Remote Desktop Services architecture

Remote Desktop Services (RDS) provides a flexible platform for hosting Windows applications and desktops in the cloud or on-premises. This article describes common RDS deployment architectures and shows how to integrate RDS with Azure services to meet your organization's needs.

Use these architecture diagrams to understand:

• How RDS roles work together in different deployment scenarios.
• Options for basic and highly available RDS configurations.
• Integration patterns with Azure Platform as a Service (PaaS) offerings.

Whether you're planning a new RDS deployment or modernizing an existing one, these architectures provide proven patterns to help you design a solution that meets your requirements for performance, availability, and security.

The architecture diagrams in this article show using RDS in Azure. However, as Remote Desktop Services is a role in Windows Server, you can deploy it on-premises and on other clouds. These diagrams are primarily intended to illustrate how the RDS roles are colocated and use other services.

Standard RDS deployment architectures

Remote Desktop Services has two standard architectures:

• Basic deployment: contains the minimum number of servers to create a fully effective RDS environment, but with no redundancy.

• Highly available deployment: contains all necessary components to have the highest guaranteed uptime for your RDS environment.

The following sections show the components of each architecture and how they work together. The diagrams also show how the RDS roles are colocated on the servers, which is a common practice to reduce costs and complexity.

Basic deployment

This architecture illustrates a foundational Remote Desktop Services deployment in Azure that provides remote access to desktops and applications through a single Azure region.
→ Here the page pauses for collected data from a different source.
Lemma tcg_gen_rotr_ok E w r x y :
  3 <= credit E w -> writable E r w -> readable E x w -> readable E y w ->
  computes E (tcg_gen_rotr has w r x y) r w (fun a =>
    if TCG_TARGET_HAS_rot has w || negb (regs a y =? 0) then bin_sem Brotr (bits w) (regs a x) (regs a y) else None).
Proof.
  intros Hc Hr Hx Hy. unfold tcg_gen_rotr. destruct (TCG_TARGET_HAS_rot has w) eqn:Hh; cbn [orb].
  { apply op_bin_ok; [done..| |done]. intros Hs. by apply (sv_rot _ _ (Hserves Hs)). }
  new2 t0 t1. eexists _, _. split; [steps|split; [env_end|]].
  intros a v0 v1 Hin V0 V1. pose proof (readable_range _ _ _ _ Hin Hx) as Rx. pose proof (readable_range _ _ _ _ Hin Hy) as Ry.
  distinct. cbn [bin_sem]. destruct (Z.eqb_spec (regs a y) 0) as [|Hz]; [done|]. destruct (Z.ltb_spec (regs a y) (bits w)) as [Hlt|]; [|done].
  reduce. rewrite (proj2 (Z.ltb_lt (regs a y) _)) by done. reduce.
  rewrite back_count by (split; [unfold fits in Ry; lia|done]). rewrite (proj2 (Z.ltb_lt (_ - _) _)) by (unfold fits in Ry; lia).
  same_end r. done.
Qed.

Lemma tcg_gen_rotli_ok E w r x v :
  3 <= credit E w -> writable E r w -> readable E x w -> count_in w v ->
  computes E (tcg_gen_rotli has w r x v) r w (fun a => bin_sem Brotl (bits w) (regs a x) v).
Proof.
  intros Hc Hr Hx Hv. unfold tcg_gen_rotli. assert (0 <= v < bits w) as Hv' by apply Hv. destruct (Z.eqb_spec v 0) as [->|Hz].
  { eapply denotes_weaken; [leaf|apply weaker_refl..|]. intros a Hin. rewrite rot_zero by (by apply (readable_range E)). same_end r. done. }
  destruct (TCG_TARGET_HAS_rot has w) eqn:Hh.
  - eapply computes_eq; [apply (imm_ok host strict tgt T avail most has Hserves E Brotl w r x v); [lia|done..|]|].
    + intros E' t Hr' Hx' Ht _. unfold tcg_gen_rotl. rewrite Hh. apply op_bin_ok; [done..| |done].
      intros Hs. by apply (sv_rot _ _ (Hserves Hs)).
    + intros a _. left. by rewrite (count_id w v).
  - new2 t0 t1. assert (count_in w (bits w - v)) by (unfold count_in; lia).
    eexists _, _. split; [steps|split; [env_end|]]. intros a v0 v1 Hin _ _.
    cbn [bin_sem]. rewrite (proj2 (Z.ltb_lt v _)) by lia. same_end r. done.
Qed.

Lemma tcg_gen_rotri_ok E w r x v :
  3 <= credit E w -> writable E r w -> readable E x w -> count_in w v ->
  computes E (tcg_gen_rotri has w r x v) r w (fun a => bin_sem Brotr (bits w) (regs a x) v).
Proof.
  intros Hc Hr Hx Hv. unfold tcg_gen_rotri. assert (0 <= v < bits w) as Hv' by apply Hv. destruct (Z.eqb_spec v 0) as [->|Hz].
  { eapply denotes_weaken; [leaf|apply weaker_refl..|]. intros a Hin. rewrite rotr_zero by (by apply (readable_range E)). same_end r. done. }
  eapply computes_eq; [apply tcg_gen_rotli_ok; [done..|unfold count_in; lia]|]. intros a _. left. cbn -[Z.shiftl Z.shiftr].
  rewrite !(proj2 (Z.ltb_lt _ _)) by lia. rewrite Z.lor_comm. do 2 f_equal. f_equal. lia.
Qed.

(** ** Byte order *)
Lemma tcg_gen_bswap16_ok E w r x :
  2 <= credit E w -> writable E r w -> readable E x w ->
  computes E (tcg_gen_bswap16 has w r x) r w (fun a => un_sem Ubswap16 (bits w) (regs a x)).
Proof.
  intros Hc Hr Hx. unfold tcg_gen_bswap16. destruct (TCG_TARGET_HAS_un _ _ _) eqn:Hh; [by apply (has_un_ok host strict tgt T avail most has Hserves E Ubswap16)|].
  new1 t0. eexists _, _. split; [steps|split; [env_end|]]. intros a v Hin _.
  unfold un_sem. destruct (Z.ltb_spec (regs a x) (2 ^ 16)) as [Hlt|]; [|done]. pose proof (readable_range _ _ _ _ Hin Hx) as Rx.
  same_end r. apply bswap16_value; [destruct w; cbn; lia|split; [apply Rx|done]].
Qed.

Lemma tcg_gen_bswap32_ok E w r x :
  3 <= credit E w -> writable E r w -> readable E x w ->
  computes E (tcg_gen_bswap32 has w r x) r w (fun a => un_sem Ubswap32 (bits w) (regs a x)).
Proof.
  intros Hc Hr Hx. unfold tcg_gen_bswap32. destruct (TCG_TARGET_HAS_un _ _ _) eqn:Hh; [by apply (has_un_ok host strict tgt T avail most has Hserves E Ubswap32)|].
  new2 t0 t1. destruct w; cbn [when is64].
  all: eexists _, _; split; [steps|split; [env_end|]]; intros a v v1 Hin _ _;
    unfold un_sem; destruct (Z.ltb_spec (regs a x) (2 ^ 32)) as [Hlt|]; [|done]; pose proof (readable_range _ _ _ _ Hin Hx) as Rx;
    assert (fits 32 (regs a x)) by (split; [apply Rx|done]); same_end r.
  - by apply bswap32_value.
  - change (bits W64) with 64. rewrite (uwrap_min 32 64) by lia. by apply bswap32_value.
Qed.

Lemma tcg_gen_bswap64_i64_ok E r x :
  3 <= credit E W64 -> writable E r W64 -> readable E x W64 ->
  computes E (tcg_gen_bswap64_i64 has r x) r W64 (fun a => un_sem Ubswap64 64 (regs a x)).
Proof.
  intros Hc Hr Hx. unfold tcg_gen_bswap64_i64. destruct (TCG_TARGET_HAS_un _ _ _) eqn:Hh; [by apply (has_un_ok host strict tgt T avail most has Hserves E Ubswap64)|].
  new2 t0 t1. eexists _, _. split; [steps|split; [env_end|]]. intros a v v1 Hin _ _.
  unfold un_sem. pose proof (readable_range _ _ _ _ Hin Hx) as Rx. same_end r. by apply bswap64_value.
Qed.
The deployment uses an external load balancer to distribute incoming connections from the public internet across the RDS infrastructure.

The core RDS roles are distributed across multiple virtual machines within a single resource group. The RD Connection Broker (RDCB) and RD Licensing Server (RDLS) share one virtual machine, while the RD Gateway (RDGW) and RD Web Access (RDWeb) components are deployed on a separate VM. Supporting infrastructure includes an Active Directory domain controller and a file server for user profile disks and shared storage. The RD Session Host (RDSH) server, deployed on its own virtual machine, provides the actual desktop sessions and hosted applications to end users.
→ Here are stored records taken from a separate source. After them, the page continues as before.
Section mixed.
Context {W : Type} (host : Host W) (strict : bool) (tgt : Target) (T : Z -> TCGTemp) (avail : TCGOpcode -> Prop) (most : Z).
Context (has : TargetHas) (address : runtime_helper -> Z).
Notation denotes := (denotes host strict tgt T avail most).
Notation takes := (takes avail).
Notation computes E g r w f := (denotes E g (put_env E r) (fun a => result w a r (f a))).
Notation double_ok := (double_ok host strict tgt T avail most).
Hypothesis (Hserves : strict = true -> serves has takes).

(** ** Halves of a 64-bit word *)
Lemma deposit_high x y : fits 32 x -> deposit_value x y 32 32 = Z.lor x (Z.shiftl (u32 y) 32).
Proof.
  intros Hx. unfold deposit_value. apply Z.bits_inj'. intros i Hi.
  rewrite !Z.lor_spec, !Z.land_spec, Z.lnot_spec, !Z.shiftl_spec by lia.
  destruct (Z.ltb_spec i 32).
  - rewrite (Z.testbit_neg_r (Z.ones 32)), (Z.testbit_neg_r y), (Z.testbit_neg_r (u32 y)) by lia. cbn. by rewrite andb_true_r.
  - rewrite (fits_testbit 32 x), uwrap_spec, Z.testbit_ones_nonneg by (done || lia). cbn. by rewrite andb_comm.
Qed.

Lemma tcg_gen_concat32_i64_ok E r lo hi :
  2 <= credit E W64 -> writable E r W64 -> readable E lo W64 -> readable E hi W64 ->
  computes E (tcg_gen_concat32_i64 has r lo hi) r W64 (fun a => Some (deposit_value (regs a lo) (regs a hi) 32 32)).
Proof. intros. by apply tcg_gen_deposit_ok. Qed.

Lemma tcg_gen_extr_i64_i32_ok E lo hi x :
  2 <= credit E W64 -> writable E lo W32 -> writable E hi W32 -> lo <> hi -> readable E x W64 ->
  denotes E (tcg_gen_extr_i64_i32 lo hi x) (put_env (put_env E hi) lo) (fun a => Fall (put_pair W32 lo hi (regs a x) a)).
Proof.
  intros Hc Hl Hh Hne Hx. unfold tcg_gen_extr_i64_i32. assert (x <> lo) as Hxl.
  { intros ->. destruct Hx as (c & Ec & Hw & _), Hl as (c' & Ec' & Hw' & _). congruence. }
  apply denotes_new; [room|apply shrinks_pair|]. intros t0 Ht. eexists _, _. split; [steps|split; [env_end|]].
  intros a v Hin _. pair_end lo hi. change (bits W32) with 32. by rewrite Z.shiftr_div_pow2.
Qed.

(** [lo] is written first. *)
Lemma tcg_gen_extr32_i64_ok E lo hi x :
  1 <= credit E W64 -> writable E lo W64 -> writable E hi W64 -> lo <> hi -> lo <> x -> readable E x W64 ->
  denotes E (tcg_gen_extr32_i64 has lo hi x) (put_env (put_env E hi) lo)
    (fun a => Fall (put (put a lo (u32 (regs a x))) hi (Z.shiftr (regs a x) 32))).
Proof.
  intros Hc Hl Hh Hne Hx' Hx. unfold tcg_gen_extr32_i64. eapply denotes_weaken; [steps|apply weaker_refl|env_end|].
  intros a Hin. pair_end lo hi.
Qed.

(** *** Widening

    The operations that widen read a 32-bit temporary as a 64-bit one, which the
    checks of the later passes do not take. *)
Section widening.
Hypothesis (Hloose : strict = false).

Lemma widening_op_ok E u r x f :
  (u = Uext32u \/ u = Uext32s) -> writable E r W64 -> readable E x W32 ->
  (forall v, un_sem u 64 (u64 v) = Some (f (u32 v))) ->
  computes E (tcg_gen_op (op_un u W64) [r; x]) r W64 (fun a => Some (f (regs a x))).
Proof.
  intros Hu Hr Hx Hf. apply (denotes_pure host strict tgt T avail most E (op_un u W64) r [x] [] W64); try done; try (by destruct Hu as [-> | ->]).
  - intros Hst. by rewrite Hst in Hloose.
  - intros a m Ham. cbn [pure_value app arg nth]. rewrite <- (shows_opnd E a m x W32 Ham Hx). unfold opnd. rewrite <- Hf. done.
  - intros a v Hin [= <-]. pose proof (readable_range E a x W32 Hin Hx) as Rx. specialize (Hf (regs a x)).
    rewrite (uwrap_id 32) in Hf by done. apply (un_sem_fits u W64 (u64 (regs a x))); [by apply uwrap_fits|by destruct Hu as [-> | ->]|done].
Qed.

(** The other operand is a constant. *)
Lemma narrow_op_ok E b r x t c f :
  writable E r W64 -> readable E x W32 -> readable E t W64 ->
  (forall v, bin_sem b 64 (u64 v) c = Some (f (u32 v))) ->
  computes E (tcg_gen_op (op_bin b W64) [r; x; t]) r W64 (fun a => if regs a t =? c then Some (f (regs a x)) else None).
Proof.
  intros Hr Hx Ht Hf. destruct (arity_bin b W64) as (E1 & E2 & E3 & E4 & E5).
  apply (denotes_partial host strict tgt T avail most E (op_bin b W64) r [x; t] [] W64); try done.
  - intros Hst. by rewrite Hst in Hloose.
  - intros a m v Ham. cbn [pure_value app arg nth]. rewrite (shows_opnd E a m t W64 Ham Ht).
    rewrite <- (shows_opnd E a m x W32 Ham Hx). destruct (Z.eqb_spec (regs a t) c) as [->|]; [|done].
    unfold opnd. intros <-. apply Hf.
  - intros a v Hin. destruct (Z.eqb_spec (regs a t) c) as [<-|]; [|done]. intros [= <-].
    pose proof (readable_range E a x W32 Hin Hx) as Rx. specialize (Hf (regs a x)). rewrite (uwrap_id 32) in Hf by done.
    apply (bin_sem_fits b W64 (u64 (regs a x)) (regs a t)); [by apply uwrap_fits|by apply (readable_range E)|done].
Qed.

Lemma tcg_gen_extu_i32_i64_ok E r x :
  1 <= credit E W64 -> writable E r W64 -> readable E x W32 ->
  computes E (tcg_gen_extu_i32_i64 has r x) r W64 (fun a => Some (regs a x)).
Proof.
  intros Hc Hr Hx. unfold tcg_gen_extu_i32_i64, tcg_gen_ext32u_i64. destruct (TCG_TARGET_HAS_un has Uext32u W64) eqn:Hh.
  { apply (widening_op_ok E Uext32u r x (fun v => v)); [by left|done..|]. intros v. cbn [un_sem]. by rewrite uwrap_min. }
  unfold tcg_gen_andi. cbn [Z.eqb Pos.eqb andb]. change (0xffffffff =? 2 ^ bits W64 - 1) with false. rewrite Hh. cbn [andb].
  eapply denotes_weaken; [|apply weaker_refl..|].
  - apply (denotes_imm host strict tgt T avail most has Hserves E W64 0xffffffff W64 r _ (fun y a => if y =? 0xffffffff then Some (regs a x) else None)); [done..| |].
    + intros t Ht Hne. pose proof (readable_ne E x t W32 Ht Hx) as Hxt. unfold tcg_gen_and. rewrite (proj2 (Z.eqb_neq x t) Hxt).
      apply (narrow_op_ok _ Band r x t 0xffffffff (fun v => v)); [env_fact..|]. intros v. cbn [bin_sem].
      by rewrite land_mask32, uwrap_min.
    + intros y a b Hs. by rewrite (same_regs E a b x W32 Hx Hs).
  - intros a Hin. same_end r. done.
Qed.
All virtual machines communicate through an Azure Virtual Network, which provides secure network connectivity between the RDS components while isolating the deployment from other Azure resources. This architecture provides a cost-effective starting point for organizations looking to migrate their desktop hosting to Azure, with the flexibility to scale individual components as usage grows.

Highly available deployment

This architecture demonstrates a Remote Desktop Services deployment that integrates Azure Platform as a Service (PaaS) offerings to improve scalability and reduce management overhead. The key difference from a basic RDS deployment is the replacement of a traditional SQL Server virtual machine with Azure SQL Database for storing RDS configuration and user session data.

The RDS roles maintain the same distribution pattern, but with multiple instances of each; the RD Connection Broker (RDCB) and RD Licensing Server (RDLS) sharing one set of virtual machines, while the RD Gateway (RDGW) and RD Web Access (RDWeb) components are deployed on a separate set of VMs. The RD Session Hosts (RDSH) continue to provide desktop sessions and applications from their dedicated virtual machines. Supporting infrastructure includes an Active Directory domain controller and a file server for user profiles and shared storage.

By using Azure SQL Database instead of a self-managed SQL Server instance, this architecture provides built-in high availability, automatic backups, and simplified database management. The Azure SQL Database handles the RDS Connection Broker database requirements while eliminating the need to maintain, patch, and monitor a separate database server. This hybrid approach combines the flexibility of Infrastructure as a Service (IaaS) for the RDS roles with the managed benefits of PaaS for the database tier, resulting in reduced operational complexity and improved reliability.

RDS architectures with unique Azure PaaS roles

Though the standard RDS deployment architectures fit most scenarios, Azure continues to invest in first-party PaaS solutions that drive customer value. The following architectures show how they incorporate with RDS.

RDS deployment with Microsoft Entra Domain Services

The two standard architecture diagrams are based on a traditional Active Directory (AD) deployed on a Windows Server VM. However, if you don't have a traditional AD and only have a Microsoft Entra tenant, for example through services like Microsoft 365, but still want to use RDS, you can use Microsoft Entra Domain Services to create a fully managed domain in your Azure IaaS environment that uses the same users that exist in your Microsoft Entra tenant. This option removes the complexity of manually syncing users and managing more virtual machines. Microsoft Entra Domain Services can work in either deployment: basic or highly available.

RDS deployment with Microsoft Entra application proxy

The two standard architecture diagrams use the RD Web/Gateway servers as the Internet-facing entry point into the RDS system. For some environments, administrators would prefer to remove their own servers from the perimeter and instead use technologies that also provide extra security through reverse proxy technologies. The Microsoft Entra application proxy PaaS role fits nicely with this scenario.

For supported configurations and how to create this setup, see Publish Remote Desktop with Microsoft Entra application proxy.